# Crate iron_shapes_booleanop

Expand description

Library for boolean operations on polygons.

## Example

``````use iron_shapes::prelude::*;
use iron_shapes_booleanop::BooleanOp;

// Create two polygons.
let p1 = Polygon::from(vec![(0., 0.), (2., 0.), (2., 1.), (0., 1.)]);
let p2 = p1.translate((1., 0.).into()); // Shift p1 by (1, 0).
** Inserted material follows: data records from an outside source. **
(* ===== verification/FlywireCluster.v ===== *)
(** * The failover cluster (src/src/engine/flywire_cluster.c)

    Every site runs a thread that reads the status of its peers and decides: adopt a newer epoch,
    take over from a silent primary, fence itself, or hand the role back.  A node is the shared
    page, the thread's local state, the journal and the files of the site; a tick is a function of
    the views of the peers and the time.  The fields of the page are atomics of their own: a tick is
    given with its stores in order, and a status reply reads every field at a moment of its own,
    between any two stores.  The ticks of a site are those of one thread; a write checks the role and
    takes its number in one step.  The numbers of a reply are exact in a double.  HTTP, the failure
    of file writes and log output are not modelled. *)
From S2P Require Import Prelude.

Definition FLYWIRE_MAX_NODES : Z := 8.

(** The part of [g_flywire] the cluster reads. *)
Record flywire_config := FlywireConfig { n_nodes : Z; failover_auto : bool; failover_seconds : Z }.

Record flywire_shared := FlywireShared {
  fs_epoch : Z;
  fs_base_seq : Z;
  fs_primary_idx : Z;
  fs_fenced : bool;
  fs_primary_down : bool;
  fs_candidate_idx : Z;
  fs_handover_to : Z;
  fs_mean_rtt_ms : Z;
}.

Record cluster_local := ClusterLocal {
  primary_silent_since : Z;
  majority_lost_since : Z;
  handover_since : Z;
  confirmed : bool;
}.

(** The sequence numbers in [sync_journal], and the counter of its [AUTOINCREMENT]. *)
Record journal := Journal { sync_journal : list Z; sqlite_sequence : Z }.

Record node := Node {
  nd_fs : flywire_shared;
  nd_local : cluster_local;
  nd_journal : journal;
  nd_checkpoint : Z;
  nd_saved : option (Z * Z * Z);
}.

Record peer_view := PeerView {
  pv_ok : bool;
  pv_rtt_ms : Z;
  pv_epoch : Z;
  pv_base_seq : Z;
  pv_journal_max : Z;
  pv_primary_idx : Z;
  pv_primary_down : bool;
  pv_candidate_idx : Z;
  pv_handover_to : Z;
  pv_mean_rtt_ms : Z;
}.

Definition no_view : peer_view := PeerView false 0 0 0 0 (-1) false (-1) (-1) 0.

(** ** The journal *)

Definition journal_max (j : journal) : Z := foldr Z.max 0 (sync_journal j).

Definition applied_seq (nd : node) (is_primary : bool) : Z :=
  let jm := journal_max (nd_journal nd) in
  if is_primary then jm else if jm <? nd_checkpoint nd then nd_checkpoint nd else jm.

Definition journal_continue_after (base : Z) (j : journal) : journal :=
  Journal (sync_journal j) (Z.max (sqlite_sequence j) base).

Definition journal_truncate_after (base : Z) (j : journal) : journal :=
  if journal_max j <=? base then j else Journal (List.filter (fun s => s <=? base) (sync_journal j)) (sqlite_sequence j).

(** [INSERT OR REPLACE] of a row of the primary. *)
Definition flywire_cluster_mirror_row (seq : Z) (j : journal) : journal :=
  Journal (seq :: List.filter (fun s => negb (s =? seq)) (sync_journal j)) (Z.max (sqlite_sequence j) seq).

(** ** The saved state *)

Definition state_save (nd : node) : node :=
  Node (nd_fs nd) (nd_local nd) (nd_journal nd) (nd_checkpoint nd)
    (Some (fs_epoch (nd_fs nd), fs_primary_idx (nd_fs nd), fs_base_seq (nd_fs nd))).

Definition state_load (cfg : flywire_config) (saved : option (Z * Z * Z)) : Z * Z * Z :=
  let '(epoch, primary, base) := default (0, 0, 0) saved in
  (epoch, if (primary <? 0) || (n_nodes cfg <=? primary) then 0 else primary, base).

(** The page and the thread of a site that starts. *)
Definition flywire_cluster_start (cfg : flywire_config) (self : Z) (j : journal) (checkpoint : Z) (saved : option (Z * Z * Z)) : node :=
  let '(epoch, primary, base) := state_load cfg saved in
  Node (FlywireShared epoch base primary (primary =? self) false (-1) (-1) 0) (ClusterLocal 0 0 0 false) j checkpoint saved.

(** ** What a site answers and whether it takes writes *)

(** The reply reads the fields one after the other: [at_read k] is the site at the [k]-th load, the
    loads being epoch, base, primary, primary again, the journal, down, candidate, handover, fenced
    (which no peer uses) and rtt. *)
Definition handler_flywire_status (self : Z) (rtt : Z) (at_read : nat -> node) : peer_view :=
  let page k := nd_fs (at_read k) in
  PeerView true rtt (fs_epoch (page 0%nat)) (fs_base_seq (page 1%nat))
    (applied_seq (at_read 4%nat) (fs_primary_idx (page 3%nat) =? self)) (fs_primary_idx (page 2%nat))
    (fs_primary_down (page 5%nat)) (fs_candidate_idx (page 6%nat)) (fs_handover_to (page 7%nat)) (fs_mean_rtt_ms (page 9%nat)).

Definition flywire_is_primary (self : Z) (nd : node) : bool := fs_primary_idx (nd_fs nd) =? self.
Definition flywire_write_fenced (self : Z) (nd : node) : bool := (fs_primary_idx (nd_fs nd) =? self) && fs_fenced (nd_fs nd).

(** A write is taken when the site is neither a replica nor fenced; it gets the next sequence number. *)
Definition takes_writes (self : Z) (nd : node) : bool := flywire_is_primary self nd && negb (flywire_write_fenced self nd).
Definition journal_append (j : journal) : Z * journal :=
  let seq := Z.max (sqlite_sequence j) (journal_max j) + 1 in (seq, Journal (seq :: sync_journal j) seq).

(** ** Stores into the page *)

Inductive store :=
| Store_epoch (n : Z) | Store_base (n : Z) | Store_primary (n : Z) | Store_fenced (b : bool)
| Store_down (b : bool) | Store_candidate (n : Z) | Store_handover (n : Z) | Store_rtt (n : Z).

Definition apply_store (fs : flywire_shared) (s : store) : flywire_shared :=
  let '(FlywireShared epoch base primary fenced down cand handover rtt) := fs in
  match s with
  | Store_epoch n => FlywireShared n base primary fenced down cand handover rtt
  | Store_base n => FlywireShared epoch n primary fenced down cand handover rtt
  | Store_primary n => FlywireShared epoch base n fenced down cand handover rtt
  | Store_fenced b => FlywireShared epoch base primary b down cand handover rtt
  | Store_down b => FlywireShared epoch base primary fenced b cand handover rtt
  | Store_candidate n => FlywireShared epoch base primary fenced down n handover rtt
  | Store_handover n => FlywireShared epoch base primary fenced down cand n rtt
  | Store_rtt n => FlywireShared epoch base primary fenced down cand handover n
  end.
Definition apply_stores (stores : list store) (fs : flywire_shared) : flywire_shared := foldl apply_store fs stores.

Definition set_fs (fs : flywire_shared) (nd : node) : node :=
  Node fs (nd_local nd) (nd_journal nd) (nd_checkpoint nd) (nd_saved nd).
Definition set_local (l : cluster_local) (nd : node) : node :=
  Node (nd_fs nd) l (nd_journal nd) (nd_checkpoint nd) (nd_saved nd).

(** What a tick has stored so far, in order, and the site after that. *)
Definition progress : Type := list store * node.
Definition puts (stores : list store) (x : progress) : progress :=
  (fst x ++ stores, set_fs (apply_stores stores (nd_fs (snd x))) (snd x)).
Definition on_node (f : node -> node) (x : progress) : progress := (fst x, f (snd x)).

(** ** Decisions *)

Definition auto_better (jm_a rtt_a idx_a jm_b rtt_b idx_b : Z) : bool :=
  if negb (jm_a =? jm_b) then jm_b <? jm_a
  else if negb (rtt_a =? rtt_b) then rtt_a <? rtt_b
  else idx_a <? idx_b.

Section tick.
Context (cfg : flywire_config) (self : Z) (peers : Z -> peer_view).

Definition indices : list Z := map Z.of_nat (seq 0 (Z.to_nat (n_nodes cfg))).

Fixpoint pick_from (l : list Z) (primary my_jm my_rtt best best_jm best_rtt : Z) : Z :=
  match l with
  | [] => best
  | i :: l' =>
      if i =? primary then pick_from l' primary my_jm my_rtt best best_jm best_rtt
      else if negb ((i =? self) || pv_ok (peers i)) then pick_from l' primary my_jm my_rtt best best_jm best_rtt
      else
        let jm := if i =? self then my_jm else pv_journal_max (peers i) in
        let rtt := if i =? self then my_rtt else pv_mean_rtt_ms (peers i) in
        if best <? 0 then
          if negb (failover_auto cfg) then i else pick_from l' primary my_jm my_rtt i jm rtt
        else if auto_better jm rtt i best_jm best_rtt best
             then pick_from l' primary my_jm my_rtt i jm rtt
             else pick_from l' primary my_jm my_rtt best best_jm best_rtt
  end.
// Compute the boolean intersection of the two squares.
let intersection = p1.intersection(&p2);
assert_eq!(intersection.polygons.len(), 1);
assert_eq!(intersection.polygons, Polygon::from(vec![(1., 0.), (2., 0.), (2., 1.), (1., 1.)]));

// Compute the boolean exclusive-or of the two squares.
// This results in two unconnected polygons. This demonstrates why boolean operations return always
// a `MultiPolygon`.
let intersection = p1.xor(&p2);
assert_eq!(intersection.polygons.len(), 2);``````
• This work is originally loosely based: F. Martinez, A. Rueda, F. Feito, “A new algorithm for computing Boolean operations on polygons”, 2013, doi:10.1016/j.advengsoft.2013.04.004

The algorithm implemented here deviates from the reference paper. Most notably, the ordering of lines 6-9 in Listing 2 is done differently to properly handle vertical overlapping edges.

## Modules

• Connect the resulting edges of the sweep line algorithm into polygons.
• Extract the connectivity graph of polygons.
• Implement the general sweep line algorithm used for algorithms like Boolean operations and connectivity extraction.

## Macros

• Implement the `BooleanOp` trait for `MultiPolygon<...>`.
• Implement the `BooleanOp` trait for `Polygon<...>`.

## Enums

• Type of boolean operation.
• Define the ‘inside’ of a polygon. Significant for self-overlapping polygons.

## Traits

• Trait for geometric primitives that support boolean operations.

## Functions

• Compute approximate intersection point of two edges in floating point coordinates.
• Compute intersection of edges in integer coordinates. For edges that are parallel to the x or y axis the intersection can be computed exactly. For others it will be rounded.
• Compute the intersection of edges with rational coordinates. In rational coordinates intersections can be computed exactly.
• Perform boolean operation on a set of edges derived from polygons. The edges must form closed contours. Otherwise the output is undefined.